Sue separated from her husband days before she went to her baby’s eight-week appointment with her MCH nurse.

Her nurse referred her straight into the Mabels program where Sue disclosed that the separation came after an incident involving police. Before the police arrived, Sue’s husband had pushed her against the wall and put his hands around her throat. There were no visible injuries and Sue was too scared to tell police, who took the situation to be nothing more than an argument.

The Mabels lawyer and advocate told Sue about her options including an intervention order if the situation continued or got worse. Eventually, Mabels assisted Sue with a further report to police, successful application of an intervention order and help preparing for mediation at which a parenting agreement was reached.

CASE STUDY: KRIS

Kris was referred to Mabels by her MCH nurse after reporting ongoing concerns with her partner’s behaviour. Kris and her partner were in an eight-year de facto relationship and had two children, aged five and two. Kris felt guilty about seeking advice and wasn’t ready to act, she just wanted to talk to the advocate and lawyer. 

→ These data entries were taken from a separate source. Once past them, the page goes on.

(* ===== verification/AudioQuiet.v ===== *)
(** * Operations that leave the routing alone

    Opening and closing PCMs, the echo reference, the resampler and the voice session: each
    returns and changes neither the use cases nor the counts of the sound devices
    ([quiet]). *)
From S2P Require Import Prelude Machine AudioTypes AudioVoice AudioRoute AudioRouteInv AudioSelect AudioStreams AudioDevice.

Create HintDb audio.

Definition quiet {B} (m : A B) (s : AudioSt) : Prop := returns m s (fun _ s' => frame s s').

Definition live_out (k : nat) (s : AudioSt) : Prop := is_Some (outs s !! k).
Definition live_in (k : nat) (s : AudioSt) : Prop := is_Some (ins s !! k).
Definition primary_live (s : AudioSt) : Prop := forall k, primary_output s = Some k -> live_out k s.
(** The offload thread is not in a call of the driver. *)
Definition thread_idle (k : nat) (s : AudioSt) : Prop :=
  forall o, outs s !! k = Some o -> out_thread_blocked o = false.

Lemma live_out_base k s s' : base s s' -> live_out k s -> live_out k s'.
Proof. intros Hb [o Ho]. destruct (base_out _ _ _ _ Hb Ho) as (o' & Ho' & _). by exists o'. Qed.
Lemma live_in_base k s s' : base s s' -> live_in k s -> live_in k s'.
Proof. intros Hb [i Hi]. destruct (base_in _ _ _ _ Hb Hi) as (i' & Hi' & _). by exists i'. Qed.
Lemma primary_live_base s s' : base s s' -> primary_live s -> primary_live s'.
Proof. intros Hb Hp k Hk. rewrite (b_primary _ _ Hb) in Hk. eapply live_out_base; eauto. Qed.
Lemma thread_idle_base k s s' : base s s' -> thread_idle k s -> thread_idle k s'.
Proof. intros Hb Hi o' Ho'. destruct (base_out_inv _ _ _ _ Hb Ho') as (o & Ho & _ & _ & _ & -> & _). by apply Hi. Qed.
Lemma frame_base s s' : frame s s' -> base s s'.
Proof. by intros []. Qed.

(** What holds of the streams carries over along the frames. *)
Ltac live :=
  repeat match goal with
  | H : ?P |- ?P => exact H
  | H : frame ?s ?s' |- live_out ?k ?s' => apply (live_out_base k s s' (frame_base s s' H))
  | H : frame ?s ?s' |- live_in ?k ?s' => apply (live_in_base k s s' (frame_base s s' H))
  | H : frame ?s ?s' |- primary_live ?s' => apply (primary_live_base s s' (frame_base s s' H))
  | H : frame ?s ?s' |- thread_idle ?k ?s' => apply (thread_idle_base k s s' (frame_base s s' H))
  | H : base ?s ?s' |- live_out ?k ?s' => apply (live_out_base k s s' H)
  | H : base ?s ?s' |- live_in ?k ?s' => apply (live_in_base k s s' H)
  | H : base ?s ?s' |- primary_live ?s' => apply (primary_live_base s s' H)
  | H : base ?s ?s' |- thread_idle ?k ?s' => apply (thread_idle_base k s s' H)
  end.
(** Composes the frames, and their bases, backwards. *)
Ltac frames :=
  match goal with
  | |- frame ?a ?a => apply frame_refl
  | H : frame ?b ?c |- frame ?a ?c => first [exact H | apply (frame_trans a b c); [frames|exact H]]
  end.
Ltac bases :=
  match goal with
  | |- base ?a ?a => apply base_refl
  | H : base ?b ?c |- base ?a ?c => first [exact H | apply (base_trans a b c); [bases|exact H]]
  | H : frame ?b ?c |- base ?a ?c => apply (base_trans a b c); [bases|exact (frame_base b c H)]
  end.
#[export] Hint Extern 1 (live_out _ _) => solve [live] : audio.
#[export] Hint Extern 1 (live_in _ _) => solve [live] : audio.
#[export] Hint Extern 1 (primary_live _) => solve [live] : audio.
#[export] Hint Extern 1 (thread_idle _ _) => solve [live] : audio.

It emerged Kris’s partner blamed her for his lost friendships and the state of the house, but Kris also felt he had been too harsh in his discipline of the children. The Mabels advocate explained the dynamics of control that were sitting behind those behaviours and provided safety planning options. The lawyer provided Kris with advice on her rights in separation and child contact principles.

Two months later, Kris returned to Mabels saying she felt “empowered” after her last appointment and had been trying to protect her children and stand up to her partner. She hadn’t decided whether to separate or take other legal action but got referrals for family violence counselling and other types of counselling she could share with her partner. He denied needing help and blamed Kris for the problems.

Six months later, Kris contacted Mabels wanting to separate. Mabels provided Kris with a referral to a lawyer who helped with property and children’s matters.